This amazing theorem is also called the Fundamental Theorem of Calculus for Line Integrals. It is quite a powerful theorem that sometimes allows fast computations of line integrals.

## Gradient Theorem (Fundamental Theorem of Calculus for Line Integrals)

Let $C$ be a differentiable curve given by the vector function $\mathbf{r}(t)$, $a\leq t\leq b$.

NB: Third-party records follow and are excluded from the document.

Ltac intact :=
  repeat (intros; lazymatch goal with
    | |- preserves _ (bind _ _) => apply preserves_bind
    | |- preserves _ (when _ _) => apply preserves_when
    | |- preserves _ (transaction _ _) => apply intact_transaction
    | |- preserves _ (match ?x with _ => _ end) => destruct x
    | |- _ => first [apply intact_db_write | apply intact_read_pool | apply intact_draw | apply preserves_gets
                    | apply preserves_ret | apply preserves_raise]
    end).

(** Deleting a whole hash after a change. *)
Lemma invalidating_hash_clears {A} h (f : PyM A) w a w' :
  preserves intact f -> intact w -> invalidating [] (Some h) true f w = (Ok a, w') ->
  intact w' /\ forall k, entry (Some h) k w' = None.
Proof.
  intros Hf Hw H. unfold invalidating in H. apply bind_ok_inv in H as (x & w1 & H1 & H).
  specialize (Hf w Hw). rewrite H1 in Hf. simpl in Hf. unfold intact in Hf.
  unfold bind, try_catch, redis_del, redis_command, modify, ret in H. rewrite Hf in H. injection H as <- <-.
  split; [done|]. intros k. simpl. rewrite hget_del. replace (mem h [h]) with true; [done|].
  symmetry. apply mem_true. left.
Qed.

(** The operations that change roles, as the services call them. *)
Inductive role_change : forall {A}, PyM (R := R) A -> Prop :=
| rc_create d : role_change (dao_create_role d)
| rc_update id d : role_change (dao_update_role id d)
| rc_delete id : role_change (dao_delete_role id)
| rc_bulk ids : role_change (delete_roles ids).

Lemma role_change_clears {A} (m : PyM A) w a w' :
  role_change m -> intact w -> m w = (Ok a, w') -> intact w' /\ forall k, entry (Some ROLES_CACHE) k w' = None.
Proof.
  intros Hm Hw H. destruct Hm; (eapply invalidating_hash_clears in H; [exact H| |exact Hw]);
    unfold _get_role_by_id, db_read; intact.
Qed.

(** C35: when a role was created, updated or deleted, in bulk or not, and Redis failed no
    command of that change, then a read of a role or of the role list that comes next,
    before any other request, gives what the database holds, even if Redis fails during
    the read.  A change whose invalidation fails is successful all the same, and a read
    that overlaps a change can store the old value after it: neither is covered. *)
Theorem role_reads_see_successful_changes {A} (m : PyM A) w a w' l id limit cursor :
  role_change m -> faults w = [] -> m w = (Ok a, w') ->
  fst (get_role_by_id id (set_faults l w')) =
    match role_by_id id (read_view w') with Some r => Ok r | None => Err role_not_found end /\
  fst (get_all_roles limit cursor (set_faults l w')) = Ok (roles_page limit cursor (read_view w')).
Proof.
  intros Hm Hf H. destruct (role_change_clears m w a w' Hm Hf H) as [_ He]. split.
  - unfold get_role_by_id, bind, dao_get_role_by_id.
    destruct (cached_miss id (Some ROLES_CACHE) (Some 3600) (_get_role_by_id id) (set_faults l w')) as [l' Hl];
      [by rewrite entry_faults|].
    destruct (cached _ _ _ _ _) as [o w2]. simpl in Hl. subst o.
    unfold read_view. simpl. by destruct (role_by_id id _).
  - unfold get_all_roles, dao_get_all_roles.
    destruct (cached_miss (ROLE_FIELD_ALL limit cursor) (Some ROLES_CACHE) (Some 3600)
      (db_read (roles_page limit cursor)) (set_faults l w')) as [l' Hl]; [by rewrite entry_faults|].
    by rewrite Hl.
Qed.

(** An update of a role that names an unknown permission is not atomic: it
    fails after the role's permissions were removed, so the role is left without
    any, while the token versions of its users and the cached copies of the role
    stay as they were. *)
Theorem failed_role_update_strips_permissions rid name descr pids p w :
  is_Some (roles (db w) !! rid) -> p ∈ pids -> permissions (db w) !! p = None ->
  role_name_taken rid name (db w) = false ->
  exists w', dao_update_role rid {| ru_name := Some name; ru_description := descr; ru_permission_ids := Some pids |} w =
    (Err (ForeignKeyViolation "role_permissions_permission_id_fkey"), w') /\
  permissions_of (db w') rid = [] /\ users (db w') = users (db w) /\ redis w' = redis w.
Proof.
  intros [r Hr] Hp Hnone Hname. unfold dao_update_role, invalidating.
  set (t1 := set_roles (<[rid := {| r_id := r_id r; r_name := name;
    r_description := match descr with Some x => Some x | None => r_description r end;
    r_created_at := r_created_at r; r_updated_at := now w |}]>) (db w)).
  set (t2 := set_role_permissions (filter (fun '(r, _) => r <> rid)) t1).
  exists (set_db (fun _ => t2) w).
  assert (permissions_of t2 rid = []) as Hperms.
  { destruct (permissions_of t2 rid) as [|x l] eqn:E; [done|exfalso].
    assert (x ∈ permissions_of t2 rid) as Hx by (rewrite E; left).
    apply elem_of_permissions_of in Hx as (pid & Hin & _). simpl in Hin.
    by apply elem_of_filter in Hin as [Hne _]. }
  assert (insert_role_permissions rid pids t2 = Err (ForeignKeyViolation "role_permissions_permission_id_fkey")) as Hins.
  { unfold insert_role_permissions. simpl. rewrite lookup_insert_eq. rewrite bool_decide_eq_false_2 by done.
    replace (existsb _ pids) with true; [done|]. symmetry. apply existsb_exists. exists p.
    rewrite <- list_elem_of_In. split; [done|]. by rewrite bool_decide_eq_true_2. }
  split; [|done]. destruct pids as [|p0 ps]; [by apply elem_of_nil in Hp|].
  unfold bind, gets, db_write, update_role_row, delete_role_permissions. simpl. rewrite Hr. simpl. rewrite Hname.
  simpl. fold t1. fold t2. by rewrite Hins.
Qed.

(** ** System configuration *)

(** Switching the MFA enforcement takes effect at once: after a successful
    update on a working Redis the next check, whatever Redis does then, asks
    exactly the users without enabled two-factor to set it up. *)
Theorem mfa_enforcement_takes_effect new_mfa by_user w c w' l uid :
  replica w = None -> faults w = [] ->
  update_config new_mfa by_user w = (Ok (Some c), w') ->
  fst (check_mfa_enforcement uid (set_faults l w')) =
  (if enforce_mfa c && match user_two_factor (db w') !! uid with Some f => negb (is_enabled f) | None => true end
   then Err (HTTPException 428 "auth.mfa_enforced") else Ok tt) /\
  (forall b, new_mfa = Some b -> enforce_mfa c = b).
Proof.
  intros Hr Hf H. unfold update_config in H. apply bind_ok_inv in H as (c' & w1 & H & Hp).
  apply bind_ok_inv in Hp as ([] & w2 & Hp & H'). injection H' as -> <-.
  unfold dao_update_config, invalidating in H. apply bind_ok_inv in H as (c' & w3 & H & Hi).
  unfold update_config_row in H. apply bind_ok_inv in H as (t0 & w4 & H4 & H). injection H4 as <- <-.
  unfold db_write in H. destruct (set_config_row (now w) new_mfa by_user (db w)) as [[o t]|] eqn:Ec; [|done].
  injection H as <- <-. unfold bind, try_catch, redis_del, redis_command, modify, ret in Hi.
  cbn [omap faults set_db] in Hi. simpl in Hi. rewrite Hf in Hi. injection Hi as -> <-.
  assert (system_configurations t = Some c) as Hc.
  { unfold set_config_row in Ec. destruct (system_configurations (db w)) as [c0|]; [|done].
    destruct (match by_user with Some u => _ | None => _ end) in Ec; [done|]. by injection Ec as <- <-. }
  assert (db w2 = t /\ replica w2 = None /\ r_get (now w2) SYSTEM_CONFIG_CACHE (redis w2) = None) as (Hd & Hr2 & He).
  { unfold publish, bind, new_uuid4, draw, gets, redis_command, modify in Hp. simpl in Hp. rewrite Hf in Hp.
    injection Hp as <-. split; [done|]. split; [done|]. simpl. rewrite get_del.
    replace (mem _ _) with true; [done|]. symmetry. apply mem_true. left. }
  split.
  - unfold check_mfa_enforcement, bind. unfold get_config.
    destruct (cached_miss SYSTEM_CONFIG_CACHE None (Some 86400) fetch_config (set_faults l w2)) as [l' Hl];
      [by rewrite entry_faults|].
    pose proof (keep_cached (fun t _ => t = db w2) None (now w2) (Some SYSTEM_CONFIG_CACHE) None (Some 86400) fetch_config) as Hk.
    assert (fetch_config (set_faults l' (set_faults l w2)) = (Ok c, set_faults l' (set_faults l w2))) as Hfc.
    { unfold fetch_config, bind, db_read, gets, read_view. simpl. rewrite Hr2. simpl. by rewrite Hd, Hc. }
    rewrite Hfc in Hl. clear Hfc.
    assert (holds (fun t _ => t = db w2) None (now w2) (snd (cached (Some SYSTEM_CONFIG_CACHE) None (Some 86400)
      fetch_config (set_faults l w2)))) as (Hr3 & _ & Hd3).
    { apply Hk; [|by split; [|split]]. unfold fetch_config. intros w0 (E1 & E2 & E3).
      unfold bind, db_read, gets, read_view. rewrite E1. simpl. rewrite E3, Hd, Hc. split; [done|]. split; [done|].
      simpl. by rewrite E3. }
    destruct (cached _ _ _ _ _) as [o w3]. simpl in Hl. subst o. simpl in Hr3, Hd3.
    unfold when. destruct (enforce_mfa c); [|done]. unfold get_two_factor, bind, db_read, gets, read_view, raise_if.
    rewrite Hr3. simpl. rewrite Hd3. by destruct (match user_two_factor (db w2) !! uid with Some f => _ | None => _ end).
  - intros b ->. unfold set_config_row in Ec. destruct (system_configurations (db w)) as [c0|]; [|done].
    destruct (match by_user with Some u => _ | None => _ end) in Ec; [done|]. by injection Ec as <- _.
Qed.

(** ** App versions *)

(** Version information is cached under the platform as the client spells
    it, but an update drops the entry of its own spelling only: a copy cached
    under another spelling of the same platform, which has no expiry, keeps
    being served after the update. *)
Theorem version_cache_stale_across_spellings p p' d v v' w w' :
  faults w = [] -> p' <> p -> lower p' = lower p ->
  r_get (now w) (APP_VERSION_CACHE p) (redis w) = Some (RJson (model_dump v)) ->
  update_version_info p' d w = (Ok (Some v'), w') ->
  fst (get_version_info p w') = Ok (Some v) /\ app_versions (db w') !! lower p = Some v'.
Proof.
  intros Hf Hne Hlow Hc H. unfold update_version_info, invalidating in H.
  apply bind_ok_inv in H as (o & w1 & H & Hi). apply bind_ok_inv in H as (t0 & w2 & H2 & H).
  injection H2 as <- <-. unfold db_write, update_version_row in H.
  destruct (app_versions (db w) !! lower p') as [v0|] eqn:Ev; injection H as <- <-.
  2: { unfold bind, try_catch, redis_del, redis_command, modify, ret in Hi. simpl in Hi. rewrite Hf in Hi. done. }
  unfold bind, try_catch, redis_del, redis_command, modify, ret in Hi. simpl in Hi. rewrite Hf in Hi.
  injection Hi as <- <-. split.
  - unfold get_version_info. apply (cached_hit _ _ _ _ (model_dump v)).
    + simpl. by rewrite Hf.
    + simpl. rewrite get_del. replace (mem _ _) with false; [done|].
      symmetry. apply mem_false. rewrite elem_of_cons, list_elem_of_singleton.
      unfold APP_VERSION_CACHE, APP_VERSIONS_ALL_CACHE. intros [E|E]; [|done].
      apply String.app_inj in E. congruence.
    + by apply of_to_json.
  - simpl. rewrite Hlow. by rewrite lookup_insert_eq.
Qed.

(** ** Statements on the wrong pool *)

(** With a read replica every deletion that asks for its rows back fails:
    revoking sessions, deleting users, roles or app versions in bulk raise, and
    nothing is deleted. *)
Theorem deletions_fail_with_a_replica w t uid j ids ps :
  replica w = Some t -> ids <> [] -> ps <> [] ->
  revoke_user_session uid j w = (Err ReadOnlyTransaction, w) /\
  revoke_all_user_sessions uid w = (Err ReadOnlyTransaction, w) /\
  delete_users ids w = (Err ReadOnlyTransaction, w) /\
  delete_roles ids w = (Err ReadOnlyTransaction, w) /\
  delete_versions ps w = (Err ReadOnlyTransaction, w).
Proof.
  intros Hr Hi Hp. destruct ids as [|i ids]; [done|]. destruct ps as [|p ps]; [done|].
  assert (forall A (f : Tables -> outcome Exn (A * Tables)),
    db_write_on_read_pool f w = (Err ReadOnlyTransaction, w)) as Hro.
  { intros A f. unfold db_write_on_read_pool. by rewrite Hr. }
  unfold revoke_user_session, dao_revoke_user_session, revoke_all_user_sessions, dao_revoke_all_user_sessions,
    delete_users, delete_roles, delete_versions, invalidating, bind, gets. by rewrite !Hro.
Qed.
End caches.

(** ** Witnesses *)

(** One request: Alice signs in. *)
Definition served : World MapRedis.t := snd (login "alice" "pw-alice" browser (new_request site)).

Let $f$ be a differentiable function of $n$ variables whose gradient vector $\nabla f$ is continuous on $C$. Then $\displaystyle \int_C \nabla f\cdot d\mathbf{r}=f(\mathbf{r}(b))-f(\mathbf{r}(a)).$

## Proof

\begin{aligned} \int_C\nabla f\cdot d\mathbf{r}&=\int_a^b\nabla f(\mathbf{r}(t))\cdot \mathbf{r}'(t)\,dt\ \ \ \text{(Definition of line integral)}\\ &=\int_a^b (\frac{\partial f}{\partial x_1}\frac{dx_1}{dt}+\frac{\partial f}{\partial x_2}\frac{dx_2}{dt}+\dots+\frac{\partial f}{\partial x_n}\frac{dx_n}{dt})\,dt\\ &=\int_a^b \frac{d}{dt}f(\mathbf{r}(t))\,dt\ \ \ \text{(by Multivariate Chain Rule)}\\ &=f(\mathbf{r}(b))-f(\mathbf{r}(a))\ \ \ \text{(by Fundamental Theorem of Calculus)} \end{aligned}